Wise Drive Through
If you're like most Americans, you frequent one of the country's more than 72,000 fast-food restaurants at least once a week. After all, industry data show that fast-food accounts for 86 percent of meals taken home from restaurants.Stick to double cheeseburgers, supersize your fries and sodas, and add a few high-fat breakfast items a couple times a month, and you could see your waistline and cholesterol levels grow like weeds in a summer garden.
But something has been happening to fast-food restaurants. As Americans have become fatter and more concerned about what they eat, the McDonald's and Burger Kings of the world have taken notice. They've added salads that actually fill you up (sales of salads in fast-food restaurants were up 12 percent between 2002 and 2003), reduced serving sizes, and added more healthful options to their menus. Here's how to take advantage of it.
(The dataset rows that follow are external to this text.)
(** ** The normalisation of the embeddings: lines 353-358 *)

Lemma sum_squares_Q2R (v : list Q) :
  sum_squares (map Q2R v) = Q2R (dot v v).
Proof.
  induction v as [|x v IH]; simpl.
  - unfold Q2R. simpl. lra.
  - rewrite IH, Q2R_plus, Q2R_mult. done.
Qed.

Lemma allclose_tolerance_small :
  (0 < Q2R allclose_tolerance < 1)%R.
Proof.
  split.
  - replace 0%R with (Q2R 0) by (unfold Q2R; simpl; lra).
    apply Qlt_Rlt. reflexivity.
  - replace 1%R with (Q2R 1) by (unfold Q2R; simpl; lra).
    apply Qlt_Rlt. reflexivity.
Qed.


(** [normalize_vector] on the one-row array [[1/2]]. *)
Lemma normalize_vector_half :
  normalize_vector [Q2R (1 # 2)] = [Q2R 1].
Proof.
  assert (Hh : Q2R (1 # 2) = (1 / 2)%R) by (unfold Q2R; simpl; lra).
  assert (H1 : Q2R 1 = 1%R) by (unfold Q2R; simpl; lra).
  rewrite Hh, H1.
  assert (Hn : norm [(1 / 2)%R] = (1 / 2)%R).
  { unfold norm. simpl.
    replace (1 / 2 * (1 / 2) + 0)%R with ((1 / 2) * (1 / 2))%R by lra.
    apply sqrt_square. lra. }
  unfold normalize_vector. rewrite Hn.
  destruct (Rlt_dec 0 (1 / 2)) as [_|Hn']; [|lra].
  simpl. f_equal. field.
Qed.

(** The embedding (1/2) does not have unit norm; [normalize_vector] maps it
    to (1), and a run over it is the run over (1): the frame is scored 1. *)
Lemma match_audio_to_frames_normalizes normalize rand :
  normalize [1 # 2]%Q = [1]%Q →
  match_audio_to_frames ascii_lower ascii_word_search normalize init_matcher
    [("a", [1]%Q)] [] [[1 # 2]]%Q one_frame rand
  = match_audio_to_frames ascii_lower ascii_word_search normalize init_matcher
      [("a", [1]%Q)] [] [[1]]%Q one_frame rand
  ∧ ∃ res sf,
      match_audio_to_frames ascii_lower ascii_word_search normalize
        init_matcher [("a", [1]%Q)] [] [[1 # 2]]%Q one_frame rand
      = Ok [res] sf
      ∧ similarity_score res = 1%Q.
Proof.
  intros Hn.
  assert (match_audio_to_frames ascii_lower ascii_word_search normalize init_matcher
    [("a", [1]%Q)] [] [[1 # 2]]%Q one_frame rand
  = match_audio_to_frames ascii_lower ascii_word_search normalize init_matcher
      [("a", [1]%Q)] [] [[1]]%Q one_frame rand) as Heq.
  { unfold match_audio_to_frames, normalized_embeddings.
    change (unit_norm [1 # 2]%Q) with false.
    change (unit_norm [1]%Q) with true. cbn [map]. rewrite Hn. done. }
  split; [exact Heq|]. rewrite Heq.
  eexists _, _. split; [vm_compute; reflexivity|]. reflexivity.
Qed.

(** ** What the selector returns *)

Lemma candidates_loop_Forall (P : candidate → Prop) s pi ff fs cur n :
  (∀ i ridx f sc, pi !! i = Some ridx → ff !! ridx = Some f →
     fs !! i = Some sc → passes_filter s (name f) cur n = true →
     P (Candidate ridx sc (name f))) →
  ∀ sorted acc cs,
    Forall P acc →
    candidates_loop s pi ff fs cur n sorted acc = inr cs → Forall P cs.
Proof.
  intros HP. induction sorted as [|i sorted IH]; intros acc cs Hacc;
    cbn [candidates_loop].
  - by intros [= <-].
  - unfold index, rbind.
    destruct (pi !! i) as [ridx|] eqn:Hr; [|done].
    destruct (ff !! ridx) as [f|] eqn:Hf; [|done].
    destruct (passes_filter s (name f) cur n) eqn:Hp; [|by apply IH].
    destruct (fs !! i) as [sc|] eqn:Hsc; [|done].
    assert (Forall P (acc ++ [Candidate ridx sc (name f)])).
    { apply Forall_app. split; [done|]. repeat constructor. eauto. }
    destruct (_ <=? _); [by intros [= <-]|by apply IH].
Qed.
1. Go for the salad, minus the fried toppings. Although most fast-food restaurants offer decent-sized salads these days, if you top them with fried chicken, fried noodles, and the entire contents of the dressing packet, you will wind up with as much artery-clogging saturated fat and calories as if you'd had the double-cheese and fries. Instead, choose broiled or roasted chicken as your protein source, skip the croutons, and ask for the low-fat dressing -- then only use half.
2. Skip the cheese. Craving a hamburger? That's okay -- just get a plain hamburger without the cheese. For instance, at McDonald's, that saves you 50 calories, 40 of them from fat, and 2 grams of saturated fat.